Opposing TOD deed legislation proposed in California last year, the CJA was concerned with revocation difficulties and delivery of the deed. The legislation would have required any document revoking or changing a TOD deed to be notarized and recorded before death. The legislation also opened the possibility that an executed TOD deed could be recorded without knowledge, consent or intent of the transferor. CJA also said the legislation would make it more difficult for creditors of an estate to recover from the TOD deed asset and would subordinate the estate’s unsecured creditors to the beneficiary’s creditors who have a security interest in the property.
While TOD legislation could be used as a helpful estate planning tool, Debbie Scott of Omaha National Title & Escrow Co. said TOD deeds could pose problems in states such as Nebraska, which have an inheritance tax.
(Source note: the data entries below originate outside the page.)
Lemma store_amid a c c' l : amid others (cut_task (store_turns K a)) c (Ret (Ok tt)) c' l -> stores_turn a l.
Proof.
  unfold store_turns, storing_cut. open_cut. intros Hr.
  apply after_call in Hr as (c1 & t & c2 & l2 & _ & _ & Hr & ->); [|intros ?; eexists _, _; reflexivity].
  unfold stores_cut in Hr. open_cut in Hr. apply amid_caught in Hr as (o & Hr & Ho).
  destruct o as [[]|e| |]; simplify_eq. unfold store_article_turns, store_call, cut_call in Hr.
  cbn [cut_task one_turn zoomed] in Hr. inversion Hr as [|f ? c3 ? ? l3 HE Hr']; subst. clear Hr.
  unfold on_storage, mzoom in *. destruct (store_article t a (sto_storage (cx_stores c3))) as [os s] eqn:Es.
  simpl in *. inversion Hr'; subst. exists t, c3, (set_stores (mkStores s (sto_auth (cx_stores c3))) c3).
  split; [set_solver|done].
Qed.

End Calls.

Section HandingOver.
Context {X : Ext} {Net : MilterNet} {S A : Type} `{Storage S} `{AuthProvider A}.
Implicit Types c : Ctx S A.
Context (Kv Kr : World (S:=S) (A:=A) -> Prop).

(** Handing over and what follows it: the charge and the acknowledgement. *)
Lemma submitted_amid a n b Ha accepted (k : unit -> Task (Ctx S A) unit) c o c' l :
  (forall u, k u = followed (cut_task (record_usage_turns Kr n true)) (fun _ => cut_task (write_turns Kr accepted))) ->
  amid others (followed (cut_task (submit_turns Kv a n b Ha)) k) c o c' l ->
  exists x lm y, l = (x, set_queue (submit (mkQueuedArticle a n b true) (cx_queue x)) x)
                       :: lm ++ [(y, set_conn (wrote accepted (cx_conn c)) y)]
    /\ cx_conn x = cx_conn c /\ Forall (fun xy => mute (fst xy) (snd xy)) lm /\ cx_conn y = cx_conn c
    /\ c' = set_conn (wrote accepted (cx_conn c)) y /\ o = Ret tt.
Proof.
  intros Hk Hr. apply after_call in Hr as (x & [] & c2 & l2 & HE & [= <-] & Hr & ->); [|intros ?; eexists _, _; reflexivity].
  rewrite Hk in Hr. pose proof (ot_conn _ _ HE) as Cx. set (c2 := set_queue _ x) in *.
  assert (C2 : cx_conn c2 = cx_conn c) by exact Cx.
  apply amid_followed in Hr as [([] & c3 & l3 & l4 & H1 & H2 & ->)|(o1 & H1 & Hn & _)];
    apply record_amid in H1 as (Ho & Q3 & C3); [|by destruct (Hn tt)].
  apply says in H2 as (-> & _ & _ & y & Cy & -> & ->). rewrite C3, C2 in *. by exists x, l3, y.
Qed.
End HandingOver.

(** ** What follows once an article is received and completed *)
Section Judging.
Context {X : Ext} {Net : MilterNet} {S A : Type} `{Storage S} `{AuthProvider A}.
Implicit Types c : Ctx S A.
Context (store_it is_control : bool) (accepted refused : str) (a : Message) (n : N).
Context (Kr : World (S:=S) (A:=A) -> Prop).
Notation judged := (judged store_it is_control accepted refused a n).

(** Accepted, and stored when that is to be done: the article is handed over. *)
Lemma handed_over_amid Kv Ha lv ls (k3 : unit -> Task (Ctx S A) unit) k c o c' l :
  (forall u, k3 u = followed (cut_task (record_usage_turns Kr n true)) (fun _ => cut_task (write_turns Kr accepted))) ->
  comes_to (validation a n) (Ret (Ok tt)) lv -> (if store_it then stores_turn a ls else ls = []) ->
  Forall quiet (lv ++ ls) -> cx_conn c = k ->
  amid others (followed (cut_task (submit_turns Kv a n is_control Ha)) k3) c o c' l ->
  judged k o c' (lv ++ ls ++ l).
Proof.
  intros E Hv Hs Q <- Hr. apply (submitted_amid _ Kr _ _ _ _ accepted) in Hr as (x & lm & y & -> & Cx & Hm & Cy & -> & ->);
    [|exact E].
  exact (judged_taken store_it is_control _ _ a _ _ [] lv ls x lm y Hv Hs Q Cx Hm Cy).
Qed.

(** The usage and the validation, before what follows on its acceptance. *)
Lemma judge_amid c o c' l (k1 : bool -> Task (Ctx S A) unit) (k2 : result unit -> Task (Ctx S A) unit) :
  k1 true = Ended (Ret tt) -> k1 false = followed (cut_task (validate_turns Kr a n)) k2 ->
  (forall e, k2 (Err e) = cut_task (write_turns Kr refused)) ->
  (forall c1 lv l', comes_to (validation a n) (Ret (Ok tt)) lv -> Forall quiet lv -> cx_conn c1 = cx_conn c ->
     amid others (k2 (Ok tt)) c1 o c' l' -> judged (cx_conn c) o c' (lv ++ l')) ->
  amid others (followed (cut_task (check_rejected_turns Kr n)) k1) c o c' l -> judged (cx_conn c) o c' l.
Proof.
  intros E1 E2 E3 E4 Hr.
  apply amid_followed in Hr as [(rej & c4 & l7 & l8 & H1 & Hr & ->)|(o1 & H1 & Hn & Hno)].
  2: { pose proof (rejected_amid _ _ _ _ _ _ H1) as (Q4 & Hc). apply (judged_broken _ _ _ _ _ _ _ _ _ []); [|done|done|].
       - left. exists o1. split; [exists c, c'; exact H1|done].
       - destruct Hc as [(-> & _)|[[-> _]|[_ C]]]; [by destruct (Hn true)|by destruct (Hn false)|done]. }
  apply rejected_amid in H1 as (Q4 & [([= ->] & C4 & Hov)|[[[= ->] C4]|[Hno _]]]); [| |by destruct (Hno rej)].
  { rewrite E1 in Hr. inversion Hr; subst. rewrite app_nil_r. by apply judged_over. }
  rewrite E2 in Hr. apply judged_after; [done|].
  apply amid_followed in Hr as [(v & c5 & l9 & l10 & Hv & Hr & ->)|(o1 & Hv & Hn & Hno)];
    destruct (mute_amid _ _ _ _ _ _ (validate_mute Kr _ _) Hv) as [Q5 C5].
  2: { apply (judged_broken _ _ _ _ _ _ _ _ _ []); [|done|done|congruence].
       right. left. exists o1. split; [exists c4, c'; exact Hv|done]. }
  destruct v as [[]|e].
  - apply (E4 c5); [exists c4, c5; exact Hv|done|congruence|done].
  - rewrite E3 in Hr. apply (says Kr) in Hr as (-> & Q6 & C6 & _).
    refine (judged_rejected store_it is_control _ _ a _ _ e _ [] l9 l10 _ _ _);
      [exists c4, c5; exact Hv|by apply (Forall_app quiet l9 l10)|congruence].
Qed.

(** Storing, between the acceptance and the handing over. *)
Lemma store_then_amid lv k c o c' l (k2 : result unit -> Task (Ctx S A) unit) : store_it = true ->
  (forall e, k2 (Err e) = cut_task (write_turns Kr refused)) ->
  (forall c1 ls l', stores_turn a ls -> Forall quiet (lv ++ ls) -> cx_conn c1 = k ->
     amid others (k2 (Ok tt)) c1 o c' l' -> judged k o c' (lv ++ ls ++ l')) ->
  comes_to (validation a n) (Ret (Ok tt)) lv -> Forall quiet lv -> cx_conn c = k ->
  amid others (followed (cut_task (store_turns Kr a)) k2) c o c' l -> judged k o c' (lv ++ l).
Proof.
  intros Es E1 E2 Hv Q C Hr.
  apply amid_followed in Hr as [(st & c6 & l11 & l12 & Hs & Hr & ->)|(o1 & Hs & Hn & Hno)];
    destruct (mute_amid _ _ _ _ _ _ (store_mute Kr _) Hs) as [Q6 C6].
  2: { apply judged_after; [done|]. apply (judged_broken _ _ _ _ _ _ _ _ _ []); [|done|done|congruence].
       right. right. split; [exact Es|]. exists o1. split; [exists c, c'; exact Hs|done]. }
  destruct st as [[]|e].
  - apply (E2 c6); [by eapply store_amid|by apply Forall_app|congruence|done].
  - rewrite E1 in Hr. apply (says Kr) in Hr as (-> & Q7 & C7 & _).
    refine (judged_unstored store_it is_control _ _ a _ _ e _ [] lv l11 l12 Es Hv _ _ _);
      [exists c, c6; exact Hs|rewrite app_nil_l; by rewrite !Forall_app|congruence].
Qed.
End Judging.

(** ** POST *)
Section Posting.
Context {X : Ext} {Net : MilterNet} {S A : Type} `{Storage S} `{AuthProvider A}.
Implicit Types c : Ctx S A.
Context (K : World (S:=S) (A:=A) -> Prop).

(** POST from the state [c]: what it comes to, and by which turns. *)
Inductive posts c : outcome unit -> Ctx S A -> list (Ctx S A * Ctx S A) -> Prop :=
| posts_forbidden c' l :
    session_can_post (cx_session c) = false -> Forall quiet l ->
    cx_conn c' = wrote (if is_tls (cx_session c) then to_response (NAuth Required) else RESP_483_SECURE_REQ) (cx_conn c) ->
    posts c (Ret tt) c' l
| posts_disabled u x c' l :
    session_can_post (cx_session c) = true -> limited_user (cx_session c) = Some u ->
    found l x -> fst (tracker_can_post u (sto_auth (cx_stores x)) (cx_tracker x)) = PostingDisabled ->
    Forall quiet l -> cx_conn c' = wrote RESP_440_POST_PROHIBITED (cx_conn c) ->
    posts c (Ret tt) c' l
| posts_unread o1 o c' l :
    session_can_post (cx_session c) = true ->
    read_message (wrote RESP_340_SEND_ARTICLE (cx_conn c)) = (o1, cx_conn c') ->
    (forall m, o1 <> Ret m) -> (forall u, o <> Ret u) -> Forall quiet l ->
    posts c o c' l
| posts_unparsable msg k c' l :
    session_can_post (cx_session c) = true ->
    read_message (wrote RESP_340_SEND_ARTICLE (cx_conn c)) = (Ret msg, k) -> parse_message msg = None ->
    Forall quiet l -> cx_conn c' = wrote RESP_441_POSTING_FAILED k ->
    posts c (Ret tt) c' l
| posts_received msg k a a' la o c' l :
    session_can_post (cx_session c) = true ->
    read_message (wrote RESP_340_SEND_ARTICLE (cx_conn c)) = (Ret msg, k) -> parse_message msg = Some a ->
    c_out k = c_out (cx_conn c) ++ RESP_340_SEND_ARTICLE ->
    Forall quiet la -> completed a a' la ->
    judged false (is_control_message a) RESP_240_ARTICLE_RECEIVED RESP_441_POSTING_FAILED a' (utf8_len msg) k o c' l ->
    posts c o c' (la ++ l).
Earlier this year, Legislative Bill 536 was signed by the governor adopting the Nebraska Uniform Real Property Transfer on Death Act.
“We believe the legislation would ‘fool’ the consumer into believing that when the death certificate is filed, all is well,” Scott said. “In reality, they would still have to commence a county court proceeding for the determination of inheritance tax and payment just as they would if the property were in held in a trust by a remainder or surviving joint tenant or the like.”
Effective in Missouri
Meanwhile, David Townsend, CEO of Agents National Title Insurance Co., said the uniform act has worked well in Missouri.
“It has not proven problematic with title as long as you have a properly recorded beneficiary deed prior to the death of the grantor,” said Townsend of the legislation, which was enacted in 1989 and modified in 1995. “It’s been very effective to transfer homes when it’s the only part of someone’s estate.”
Townsend said the 2006 ALTA Owner’s Policy provides protection because the term “insureds” named in Schedule A includes “successors to the Title of the Insured by operation of law as distinguished from purchase, including heirs, devisees, survivors, personal representatives or next of kin.” He added that there’s the potential for fraud just like there is with any other deed.
“The competency of the person issuing the deed could be questioned, but we’ve only had one claim involving a beneficiary deed and it was a nephew three heirs back in the chain,” Townsend said.